No palco, um pano branco muito simples, qual cartaz em concerto de baile de finalistas: “Black Lips”. Abaixo dele, um gangue de quatro músicos (ocasionalmente cinco, quando se lhes junta uma saxofonista), abana-se e agita-se ao ritmo da música. Luzes baixas deixam-nos na penumbra, algo acentuado pelos fumos de palco lançados incessantemente. Não é certamente um baile de finalistas. É uma banda que se vê, de forma provavelmente inédita, numa posição de destaque num festival, a ser igual a si própria. São punks com canções pop na cabeça, garageiros com queda para o humor e para pitadas de psicadelismo (e sai o carrossel opiáceo que é a versão de Hippie Hippie Hooray, original de Jacques Dutronc).

Têm baladas de uns anos 1960 sabotados no seu ingénuo optimismo (“Do you really wanna hold my dirty hand”, unem-se em coro). O baterista Joe Bradley, qual Beach Boy muito animado (o penteado não engana), canta abanando a cabeleira. Cole Alexander, gorro na cabeça, qual protagonista de Breaking Bad com uma guitarra nas mãos, exibe convicto uma voz sempre à beira do descalabro. Jared Swilley, o baixista, e Jack Hines, o outro guitarrista, o homem dos espasmos punk, juntam as suas vozes aos coros, com toda a intenção e todo o entusiasmo, nem sempre com a afinação certa (mas quem quer saber de afinação quando as canções têm esta urgência pela vida?). Ouve-se Boys in the wood, rock’n’roll pintado a negro e single do último álbum, o óptimo Underneath the rainbow, ouvira-se Family tree, qual clássico do Brill Building enxertado de genes punk, ver-se-á, enquanto o público frente ao palco continua a celebrar em alegre rebaldaria de mosh e afins, uma banda que traz ao rock uma clareza de propósitos que só pode entusiasmar: são as canções, senhores, e é o que uma banda faz delas, vivendo-as no limite, quando sobe a um palco.

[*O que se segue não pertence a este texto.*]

Lemma ctx_done_spec most id r err k : ar_outcome r = inr err -> (k <= most)%nat ->
  triple (shows id r (Between, k)) (ctx_done sr)
    (fun over s => if (over : bool) then closed most s
                   else exists text, ar_emitted r = nonempty text /\ stands (showing id text) text (Between, k) s).
Proof.
  intros Hr Hk. apply call_ask. intros i log (text&Hs&Ht). destruct (sr_canceled sr i) eqn:E.
  - eapply (stands_closed _ _ _ _ _ (MkIo (S i) log)); [exact Hs|done|done|right]. by apply canceled_ask.
  - exists text. split; [|done]. destruct Ht as [[Ht _]|[_ Hc]]; [done|]. unfold canceled in Hc. simpl in Hc. congruence.
Qed.

Lemma failed_spec most k id err : id = "" \/ ID_Valid id = true -> (k <= most)%nat ->
  triple (stands new_stream "" (Between, k)) (emit_last sr (failed id err)) (fun _ => closed most).
Proof. intros Hid Hk. by eapply emit_last_spec; [apply Accept_failed| | | | |]. Qed.

Lemma complete_spec most k id r c : ID_Valid id = true -> ar_outcome r = inl c -> (k <= most)%nat ->
  triple (shows id r (Succeeded id, k)) (emit_last sr (complete id c)) (fun _ => closed most).
Proof.
  intros Hid Hr Hk s (text&Hs&[[_ Hc]|[[err He] _]]); [|congruence]. destruct (Hc c Hr) as [Hv Ht].
  eapply (emit_last_spec most (showing id text) _ text (Succeeded id) k); [by apply Accept_complete|done| | |done|done|done].
  - unfold ledger_step, ensure, complete. cbn [me_Kind me_AttemptID]. by rewrite String.eqb_refl.
  - by intros c' [= <-].
Qed.

Lemma waited_spec most k m (f : nat -> bool) (next : IO unit) : (k <= most)%nat ->
  (forall i, f i = false -> sr_canceled sr (S i) = true) -> m = ask_next f ->
  triple (stands new_stream "" (Between, k)) next (fun _ => closed most) ->
  triple (stands new_stream "" (Between, k)) (waited ← m; if (waited : bool) then next else mret tt) (fun _ => closed most).
Proof.
  intros Hk Hf -> Hn [i log] H. rewrite bind_eq. simpl. destruct (f i) eqn:E; [by apply Hn|].
  eapply (stands_closed _ _ _ _ _ (MkIo (S i) log)); [exact H|done|done|]. right. by apply Hf.
Qed.

(** Another attempt keeps the promise if those after it do. *)
Lemma run_from_spec most tries k attempt : (0 < tries)%nat -> (k + tries <= most)%nat ->
  triple (stands new_stream "" (Between, k)) (run_from ex sr config estimate tries attempt) (fun _ => closed most).
Proof.
  revert k attempt; induction tries as [|tries IH]; intros k attempt Hpos Hk; [lia|]. cbn [run_from].
  apply (call_bind _ _ (fun _ => stands new_stream "" (Between, k))); [by apply call_ask|]. intros [].
  { apply failed_spec; [by left|lia]. }
  apply (call_bind _ _ (fun _ => stands new_stream "" (Between, k))); [by apply call_ask|]. intros number.
  pose proof (attempt_id_valid number) as Hid. set (id := attempt_id ex number) in *.
  eapply call_bind; [by apply Started_spec|]. intros [err|].
  { eapply emit_last_spec; [apply Accept_failed; by right|done..|lia]. }
  eapply call_bind; [by apply attempt_spec|]. intros r.
  apply (call_bind _ _ (fun _ => attempted id (S k) r)).
  { apply call_ask. intros i log [Hr (text&Hs&Ht)]. split; [done|]. exists text. split; [done|].
    destruct Ht as [Ht|[He Hc]]; [by left|right]. split; [done|by apply canceled_ask]. }
  intros over. eapply call_bind; [by apply Finished_spec|]. intros [err|]; [apply refused_spec; lia|]. unfold ended.
  destruct (ar_outcome r) as [c|err] eqn:Er; [apply complete_spec; [done..|lia]|].
  eapply call_bind; [apply (ctx_done_spec most id r err (S k) Er); lia|]. intros []; [by intros s H|].
  intros s (text&He&Hs). destruct (negb (ar_retryable r) || Nat.eqb tries 0) eqn:Et.
  - rewrite bind_eq. pose proof (stopped_at_reset_spec most id r text (S k) Hid He ltac:(lia) s Hs) as Hr.
    destruct (stopped_at_reset sr id r s) as [s' []]; [done|]. apply (failed_spec most (S k)); [by right|lia|done].
  - rewrite bind_eq. pose proof (stopped_at_reset_spec most id r text (S k) Hid He ltac:(lia) s Hs) as Hr.
    destruct (stopped_at_reset sr id r s) as [s' []]; [done|]. simpl. revert s' Hr.
    change (triple (stands new_stream "" (Between, S k)) (exhausted ← Exhausted_now sr;
      if (exhausted : bool) then emit_last sr (failed id budget_exceeded)
      else waited ← waitRetry sr (retry_delay (ex_retryBackoff ex) (ar_retryDelay r) attempt);
           if (waited : bool) then run_from ex sr config estimate tries (S attempt) else mret tt) (fun _ => closed most)).
    apply (call_bind _ _ (fun _ => stands new_stream "" (Between, S k))); [by apply call_ask|]. intros [].
    { apply failed_spec; [by right|lia]. }
    eapply waited_spec; [lia| |done|].
    { intros i Hi. simpl in Hi. by destruct (sr_canceled sr (S i)). }
    apply IH; [|lia]. apply orb_false_iff in Et as [_ Et]. apply Nat.eqb_neq in Et. lia.
Qed.
End Facts.

(** ** A configured executor *)
Section Configured.
Context {J : JsonOps} {W : WireFormat}.

Lemma newExecutor_limits parse c a1 a2 ex : newExecutor parse c a1 a2 = Ok ex -> (pc_MaxOutputBytes c <= 2 ^ 62)%Z ->
  ex_providerKey ex = pc_ProviderKey c /\ (1 <= ex_maxAttempts ex <= 10)%Z /\ (0 <= ex_maxOutputBytes ex <= 2 ^ 62)%Z.
Proof.
  unfold newExecutor. intros H Hmax. apply bind_Ok in H as ([]&_&H). destruct (parse (pc_BaseURL c)) as [u|]; [|done].
  apply bind_Ok in H as ([]&_&H). apply bind_Ok in H as ([]&_&H). apply bind_Ok in H as ([[models descriptors] images]&_&H).
  apply bind_Ok in H as ([]&Ha&H). apply bind_Ok in H as ([]&Hl&H). apply bind_Ok in H as ([]&_&H). apply bind_Ok in H as ([]&_&H).
  apply reject_if_Ok in Ha, Hl. bool_simpl. inv_ok. cbn [ex_providerKey ex_maxAttempts ex_maxOutputBytes].
  assert (Hd : Z.shiftl 16 20 = 16777216%Z) by reflexivity. unfold or_default at 3 4. rewrite Hd.
  split; [done|]. split; [lia|]. destruct (Z.eqb _ 0); lia.
Qed.

Lemma Inspect_named e config caps : Inspect e config = Ok caps -> cfg_ModelID config ≠ "".
Proof.
  unfold Inspect, Config_Validate. intros H. apply bind_Ok in H as ([]&H&_). apply map_err_Ok in H. apply bind_Ok in H as ([]&H&_).
  apply reject_if_Ok in H. by destruct (cfg_ModelID config).
Qed.

End Configured.

(** ** A call that is retried

    The first answer breaks off after some text, the second one is complete. *)
Definition hello : chatChunk := MkChunk [MkChoice "hello" [] true] None.
#[local] Program Instance helloWire : WireFormat := {|
  decode_chunk payload := if String.eqb payload "{}" then inl hello else inr (ErrNew "invalid character");
  decode_error _ := None;
  ParseTime _ := None;
|}.
Next Obligation.
  intros payload chunk H. cbn in H. destruct (String.eqb payload "{}"); [|done]. injection H as <-. repeat constructor.
Qed.

Definition example_url : parsedURL := MkParsedURL "https" "host" false "" "" "https://host/v1/".
Definition example_capabilities : ExecutionCapabilities :=
  MkExecutionCapabilities (MkCapabilities [ModalityText] [ModalityText] true) [ReasoningDefault] 1000 100.
Definition example_config : ProviderConfig :=
  MkProviderConfig "p" "https://host/v1/" "" false [MkProviderModel "m" "Model" example_capabilities] 0 0 0 0 0 0 false.
Definition example_executor : Executor :=
  match newExecutor (fun _ => Some example_url) example_config false false with
  | Ok e => e
  | _ => MkExecutor "" "" "" false ∅ [] 0 0 0 0 0 0
  end.
Definition example_model : Config := MkConfig "p" "m" ReasoningDefault (MkParameters None None).
Definition line (s : string) : string := s +:+ String newline (String newline "").
Definition broken : exchange := Answered 200 "r1" "" (MkBody (line "data: {}") (Some (ErrNew "unexpected EOF")) false).
Definition whole : exchange := Answered 200 "r2" "" (MkBody (line "data: {}" +:+ line "data: [DONE]") None false).
(** [recorded n] is the answer of the recorder to question [n]; the first
    exchange is question 3. *)
Program Definition example_surroundings (recorded : nat -> option error) : surroundings :=
  {| sr_exhausted _ := false; sr_sequence := N.of_nat; sr_Started _ _ := None; sr_Finished n _ := recorded n;
     sr_exchange n := if Nat.eqb n 3 then broken else whole; sr_now _ := 0%Z; sr_canceled _ := false; sr_taken _ := true; sr_waited _ _ := true |}.
Next Obligation. done. Qed.

Definition call_events (recorded : nat -> option error) : list ModelEvent :=
  events_of (io_log (run example_executor (example_surroundings recorded) example_model 7 (MkIo 0 [])).1).
Example retried_call :
  (fun e => (me_Kind e, me_AttemptID e, me_Text e)) <$> call_events (fun _ => None) =
  [(EventDelta, "p-attempt-1", "hello"); (EventReset, "p-attempt-1", ""); (EventDelta, "p-attempt-12", "hello");
   (EventComplete, "p-attempt-12", "")].
Proof. vm_compute. reflexivity. Qed.

(** When the recorder cannot record the end of an attempt that has shown text,
    the failure comes without a reset, which the stream checker refuses. *)
Example unrecorded_end_refused :
  let es := call_events (fun _ => Some (ErrNew "disk full")) in
  me_Kind <$> es = [EventDelta; EventFailed] /\
  foldM Accept es new_stream = Err (invalidStream "failed stream exposed temporary output without reset" None).
Proof. split; vm_compute; reflexivity. Qed.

Olhamos para eles, ouvimo-los. São pessoal do garage-rock marginal que invadiu gloriosamente o palco principal de um celebrado festival de verão. São um gangue que ataca a música com o balanço e as melodias dos Beatles nos dias selvagens de Hamburgo (mas com pouco queda para afinarem nas harmonias vocais). Foram o momento mais feliz (em sentido literal e figurado) da noite de sexta-feira em Paredes de Coura - e depois tocaram o já clássico Bad Boys e tudo dança e toda a “juventude sónica” enfrenta, ignorando-a, a desesperança do mundo.

Ao início da tarde do dia seguinte, o anfiteatro natural do Parque Fluvial do Taboão está (quase) vazio de gente. Na vila ou no campismo, recupera-se energia para o último assalto. Ouve-se a trompete de Beirut no palco principal. Zach Condon faz o teste de som. Foram dele e de James Blake os concertos mais aguardados da despedida, no sábado.